In den letzten Tagen sind die diplomatischen Spannungen zwischen Ecuador und Mexiko bereits eskaliert. Letzte Woche hatte Ecuadors Regierung die mexikanische Botschafterin des Landes verwiesen. Der mexikanische Präsident Andrés Manuel López Obrador hatte zuvor die Wahl von Daniel Noboa im November 2023 als «manipuliert» bezeichnet. Er macht dafür «korrupte Medien» verantwortlich.

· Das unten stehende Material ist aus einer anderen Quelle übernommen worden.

(** [String.prototype.includes]. *)
Fixpoint includes (s needle : string) : bool :=
  startsWith s needle ||
  match s with
  | EmptyString => false
  | String _ s' => includes s' needle
  end.

(** [String.prototype.endsWith]. *)
Fixpoint endsWith (s suffix : string) : bool :=
  String.eqb s suffix ||
  match s with
  | EmptyString => false
  | String _ s' => endsWith s' suffix
  end.

(** The [Error] objects that the runtime and the provider client throw. *)
Record Error := { message : string }.

End JS.

(** ** Types (types/index.ts, services/openai) *)

Inductive Style := realistic | surreal | anime | futuristic.

Inductive Platform :=
  facebook | instagram | youtube | google_ads | twitter | linkedin.

Inductive ContentType := image | video | banner | social.

(** The string a [ContentType] is at run time. *)
Definition ContentType_text (t : ContentType) : string :=
  match t with
  | image => "image"
  | video => "video"
  | banner => "banner"
  | social => "social"
  end.

Definition is_video (t : ContentType) : bool :=
  match t with
  | video => true
  | _ => false
  end.

Record User := { id : string; email : string }.

Inductive SubscriptionStatus := active | canceled | past_due.
Inductive Plan := free | pro | enterprise.

Record Subscription := {
  sub_id : string;
  user_id : string;
  status : SubscriptionStatus;
  plan : Plan;
  current_period_end : string;
  usage_limit : Z;
  current_usage : Z
}.

(** [GenerationOptions]; the optional [dimensions] and [brandKit] are never
    read by the service and are left out. *)
Record GenerationOptions := {
  prompt : string;
  style : Style;
  platform : Platform;
  type : ContentType
}.

Record GenerationResult := {
  success : bool;
  url : option string;
  error : option string;
  result_id : option string
}.

(** The form of the generator page. *)
Record GenerationForm := {
  form_prompt : string;
  form_type : ContentType;
  form_platform : Platform;
  form_style : Style
}.

(** ** AIService.optimizePrompt *)

Definition stylePrompts (s : Style) : string :=
  match s with
  | realistic => "photorealistic, high detail, professional photography"
  | surreal => "surreal, dreamlike, imaginative, artistic"
  | anime => "anime style, Japanese animation, vibrant colors"
  | futuristic => "futuristic, sci-fi, cyberpunk, advanced technology"
  end.

Definition platformPrompts (p : Platform) : string :=
  match p with
  | facebook => "Facebook post optimized, engaging, social media friendly"
  | instagram => "Instagram style, square format, visually appealing"
  | youtube => "YouTube thumbnail, eye-catching, high contrast"
  | google_ads => "Google Ads banner, professional, conversion optimized"
  | twitter => "Twitter card, horizontal format, attention grabbing"
  | linkedin => "LinkedIn professional, business oriented, clean design"
  end.

(** The constant tail of every optimized prompt. *)
Definition marketing_suffix : string :=
  "Professional marketing content, high quality, brand appropriate.".

Definition optimizePrompt (prompt : string) (options : GenerationOptions)
  : string :=
  prompt ++ ". Style: " ++ stylePrompts options.(style)
         ++ ". Platform: " ++ platformPrompts options.(platform)
         ++ ". " ++ marketing_suffix.

(** ** The outside: provider, clock, store *)

(** The request of [openai.images.generate]. *)
Record ImageGenerateParams := {
  model : string;
  request_prompt : string;
  size : string;
  quality : string;
  n : Z
}.

Record Image := {
  image_url : option string;
  revised_prompt : option string
}.

Record ImagesResponse := { data : list Image }.

(** How a promise of the provider client settles. *)
Inductive Settled (A : Type) :=
| Fulfilled (a : A)
| Rejected (e : JS.Error).

Arguments Fulfilled {A} a.
Arguments Rejected {A} e.

(** The object inserted into [content_items].  [created_at] holds the epoch
    milliseconds of the [new Date()] that [toISOString] renders. *)
Record ContentItemInsert := {
  item_user_id : string;
  title : string;
  description : string;
  item_prompt : string;
  item_type : ContentType;
  item_platform : Platform;
  item_style : Style;
  output_url : string;
  created_at : Z
}.

Record PostgrestError := { pg_message : string }.

(** What the collaborators answer.  The store client returns its failures
    in the [error] field of the response, as the page reads them. *)
Record Env := {
  images_generate : ImageGenerateParams -> Settled ImagesResponse;
  clock : nat -> Z;
  insert_error : ContentItemInsert -> option PostgrestError;
  update_error : string -> Z -> option PostgrestError
}.

(** The mutable state: the two tables of the store, the number of clock
    reads so far and the state of the generator page. *)
Record World := {
  content_items : list ContentItemInsert;
  subscriptions : list Subscription;
  clock_reads : nat;
  generatedImage : option string;
  isGenerating : bool
}.

Definition tick (w : World) : World :=
  {| content_items := w.(content_items);
     subscriptions := w.(subscriptions);
     clock_reads := S w.(clock_reads);
     generatedImage := w.(generatedImage);
     isGenerating := w.(isGenerating) |}.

Schon länger liegen sich der rechtskonservative Politaufsteiger Noboa und der Linkspopulist Obrador in den Haaren. Noboa macht für die Gewaltwelle in Ecuador mexikanische Drogenkartelle verantwortlich. Mit einer harten Sicherheitspolitik versucht sich der nach vorgezogenen Wahlen mit 36 Jahren jüngste Präsident Lateinamerikas zu profilieren.

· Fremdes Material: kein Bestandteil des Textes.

Lemma foldM_linkExport_Normal instance inst hasStart start exports :
  forall env vm env' vm',
    foldM (linkExport put instance inst hasStart start) env exports vm = (Normal env', vm') ->
    functions vm'
    = functions vm ++ (exportFunction instance (module inst) <$> List.filter isFunctionExport exports)
    /\ instances vm' = instances vm
    /\ m_instance vm' = m_instance vm
    /\ m_moduleEnvironment vm' = m_moduleEnvironment vm
    /\ isSome (m_startFunction vm')
       = isSome (m_startFunction vm)
         || (hasStart && existsb (fun e => isFunctionExport e && (start =? kindIndex e)) exports)
    /\ (forall base,
          (base <= length (functions vm))%nat ->
          startRecorded instance inst start base (functions vm) (m_startFunction vm) ->
          startRecorded instance inst start base (functions vm') (m_startFunction vm')).
Proof.
  induction exports as [|exp rest IH]; intros env vm env' vm' Hrun; simpl in Hrun.
  - unfold mret, M_ret, ret in Hrun. inversion Hrun; subst. simpl.
    rewrite app_nil_r, andb_false_r, orb_false_r. auto 10.
  - unfold mbind, M_bind, bind in Hrun.
    destruct (linkExport put instance inst hasStart start env exp vm) as [[env1|e|why] vm1] eqn:Hstep;
      try discriminate.
    apply linkExport_Normal in Hstep as (_ & Hf1 & Hs1 & Hi1 & Hm1 & He1).
    apply IH in Hrun as (Hf & Hi & Hm & He & Hsome & Hrec).
    split; [| split; [| split; [| split; [| split]]]]; try congruence.
    + rewrite Hf, Hf1. simpl. destruct (isFunctionExport exp); simpl.
      * now rewrite <- app_assoc.
      * now rewrite app_nil_r.
    + rewrite Hsome, Hs1. simpl.
      destruct (isFunctionExport exp); simpl; [| reflexivity].
      destruct hasStart; simpl; [| now rewrite !orb_false_r].
      destruct (start =? kindIndex exp); simpl; [now rewrite orb_true_r | reflexivity].
    + intros base Hbase Hinit. apply Hrec.
      * rewrite Hf1, length_app. lia.
      * rewrite Hs1, Hf1. unfold startRecorded in *.
        destruct (isFunctionExport exp) eqn:Hfun; simpl.
        -- destruct hasStart; simpl.
           ++ destruct (Z.eqb_spec start (kindIndex exp)) as [Heq|Hne].
              ** exists exp. rewrite lookup_app_r by lia. rewrite Nat.sub_diag. simpl. auto.
              ** destruct (m_startFunction vm) as [f|]; [| exact I].
                 destruct Hinit as (exp0 & Hl & Hk & Hb). exists exp0.
                 split; [now apply lookup_app_l_Some | auto].
           ++ destruct (m_startFunction vm) as [f|]; [| exact I].
              destruct Hinit as (exp0 & Hl & Hk & Hb). exists exp0.
              split; [now apply lookup_app_l_Some | auto].
        -- rewrite app_nil_r. exact Hinit.
Qed.

Lemma exportValue_prefix instance inst cells cells' exp value :
  cells `prefix_of` cells' ->
  exportValue instance inst cells exp value ->
  exportValue instance inst cells' exp value.
Proof.
  intros Hp. unfold exportValue. destruct (kind exp); auto.
  intros (address & -> & Hl). exists address. split; [reflexivity |].
  now apply (prefix_lookup_Some cells cells').
Qed.

Lemma foldM_linkExport_env instance inst hasStart start exports :
  (forall symbolTable env name value env',
     put symbolTable env name value = (env', true) -> env' = <[name := value]> env) ->
  NoDup (field <$> exports) ->
  forall env vm env' vm',
    foldM (linkExport put instance inst hasStart start) env exports vm = (Normal env', vm') ->
    (forall exp, exp ∈ exports ->
       exists value, env' !! field exp = Some value
                     /\ exportValue instance inst (functions vm') exp value)
    /\ (forall name, name ∉ field <$> exports -> env' !! name = env !! name).
Proof.
  intros Hput. induction exports as [|exp rest IH]; intros Hnodup env vm env' vm' Hrun;
    simpl in Hrun.
  - unfold mret, M_ret, ret in Hrun. inversion Hrun; subst.
    split; [intros exp Hin; inversion Hin | auto].
  - rewrite fmap_cons in Hnodup. apply NoDup_cons in Hnodup as [Hfresh Hnodup].
    unfold mbind, M_bind, bind in Hrun.
    destruct (linkExport put instance inst hasStart start env exp vm) as [[env1|e|why] vm1] eqn:Hstep;
      try discriminate.
    apply linkExport_Normal in Hstep as ((value & Hp & Hv) & _).
    apply Hput in Hp. subst env1.
    pose proof (foldM_linkExport_Normal _ _ _ _ _ _ _ _ _ Hrun) as (Hf & _).
    destruct (IH Hnodup _ _ _ _ Hrun) as [Hin Hout].
    split.
    + intros exp0 Hin0. apply elem_of_cons in Hin0 as [->|Hin0]; [| now apply Hin].
      exists value. split.
      * rewrite (Hout (field exp) Hfresh). apply lookup_insert_eq.
      * apply exportValue_prefix with (functions vm1); [| exact Hv].
        rewrite Hf. now apply prefix_app_r.
    + intros name Hname. rewrite fmap_cons in Hname.
      apply not_elem_of_cons in Hname as [Hne Hname].
      rewrite (Hout name Hname). now apply lookup_insert_ne.
Qed.

Lemma foldM_linkExport_crash instance inst hasStart start exports exp :
  exp ∈ exports ->
  (forall env vm, isCrash (fst (linkExport put instance inst hasStart start env exp vm)) = true) ->
  forall env vm,
    isCrash (fst (foldM (linkExport put instance inst hasStart start) env exports vm)) = true.
Proof.
  intros Hin Hcrash. induction Hin as [exp rest|exp other rest Hin IH]; intros env vm; simpl.
  - specialize (Hcrash env vm). unfold mbind, M_bind, bind.
    destruct (linkExport put instance inst hasStart start env exp vm) as [[?|?|?] ?];
      simpl in *; congruence.
  - pose proof (linkExport_step put instance inst hasStart start env other vm) as Hstep.
    unfold mbind, M_bind, bind.
    destruct (linkExport put instance inst hasStart start env other vm) as [[env'|e|why] vm'];
      simpl in *; try easy.
    now apply IH.
Qed.

(** A [link] that returns, taken apart: the export loop, then the start
    function, then the members. *)
Lemma link_Normal instance vm vm' inst :
  instances vm !! instance = Some inst ->
  link put instance vm = (Normal tt, vm') ->
  exists env vm1,
    linkExports put instance inst vm = (Normal env, vm1)
    /\ m_moduleEnvironment vm' = Some env
    /\ m_instance vm' = Some instance
    /\ instances vm' = instances vm1
    /\ (functions vm', m_startFunction vm')
       = match startFunctionIndexSpace (moduleInformation (module inst)) with
         | Some start =>
             if isSome (m_startFunction vm1) then (functions vm1, m_startFunction vm1)
             else (functions vm1 ++ [startFunction instance (module inst) start],
                   Some (length (functions vm1)))
         | None => (functions vm1, m_startFunction vm1)
         end.
Proof.
  intros Hi. unfold link.
  erewrite bind_Normal by (apply derefInstance_run; eassumption).
  unfold mbind at 1. unfold M_bind, bind.
  destruct (linkExports put instance inst vm) as [[env|e|why] vm1]; try discriminate.
  unfold WebAssemblyFunction_create. unfold_M.
  destruct (startFunctionIndexSpace (moduleInformation (module inst))) as [start|]; simpl.
  - destruct (isSome (m_startFunction vm1)) eqn:Hs; simpl;
      (destruct (m_instance vm1); simpl; [discriminate |]);
      intros H; inversion H; subst; simpl; exists env, vm1; rewrite ?Hs; auto 10.
  - destruct (m_instance vm1); simpl; [discriminate |].
    intros H; inversion H; subst; simpl. exists env, vm1. auto 10.
Qed.

Lemma existsb_agree {A} (f g : A -> bool) l :
  (forall x, f x = g x) -> existsb f l = existsb g l.
Proof. intros H. induction l as [|x l IH]; simpl; [reflexivity | now rewrite H, IH]. Qed.

(** X12.  The wrappers [link] creates.  A [link] that returns, on a record
    without start function yet, has appended to the function cells exactly
    one cell per function export, in the order of the exports and under
    the export's name (two exports of one function get two cells), then
    one cell named "start" when the module has a start function that no
    export produced.  The instances are untouched. *)
Theorem link_creates_a_wrapper_per_function_export instance vm vm' inst :
  instances vm !! instance = Some inst ->
  m_startFunction vm = None ->
  link put instance vm = (Normal tt, vm') ->
  functions vm' = functions vm ++ linkedFunctions instance (module inst)
  /\ instances vm' = instances vm.
Proof.
  intros Hi Hnone Hlink.
  destruct (link_Normal instance vm vm' inst Hi Hlink) as (env & vm1 & Hloop & _ & _ & Hinst & Hend).
  unfold linkExports in Hloop.
  apply foldM_linkExport_Normal in Hloop as (Hf & Hi1 & _ & _ & Hsome & _).
  rewrite Hnone in Hsome. simpl in Hsome.
  split; [| congruence].
  unfold linkedFunctions. cbv zeta.
  destruct (startFunctionIndexSpace (moduleInformation (module inst))) as [start|] eqn:Hst;
    simpl in *.
  - assert (Hex : existsb (exportsStart (moduleInformation (module inst)))
                    (exports (moduleInformation (module inst)))
                  = isSome (m_startFunction vm1)).
    { rewrite Hsome. apply existsb_agree. intros e. unfold exportsStart. now rewrite Hst. }
    rewrite Hex. destruct (isSome (m_startFunction vm1)); inversion Hend as [[H0 H1]].
    + now rewrite H0, Hf, app_nil_r.
    + rewrite H0, Hf. now rewrite <- app_assoc.
  - inversion Hend as [[H0 H1]]. rewrite H0, Hf. now rewrite app_nil_r.
Qed.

Verfahren gegen Korruption seien politisch motiviert

So soll der Grund für die Botschaftsstürmung nun die Fluchtgefahr des Ex-Vize-Präsidenten gewesen sein. Der 54-jährige Glas war unter dem Linkspopulisten Rafael Correa zwischen 2013 und 2017 Vizepräsident und in mehreren einflussreichen Positionen Minister gewesen. Er wurde bereits zweimal in Korruptionsfällen verurteilt und sass dafür mehrere Jahre im Gefängnis. Er soll für die Vergabe von öffentlichen Bauaufträgen Schmiergelder vom brasilianischen Konzern Odebrecht erhalten haben.

Wie Correa, der ebenfalls wegen Korruption verurteilt wurde, aber seit seinem Ausscheiden aus dem Amt in Belgien lebt, behauptet auch Glas, dass die Anklagen politisch motiviert seien.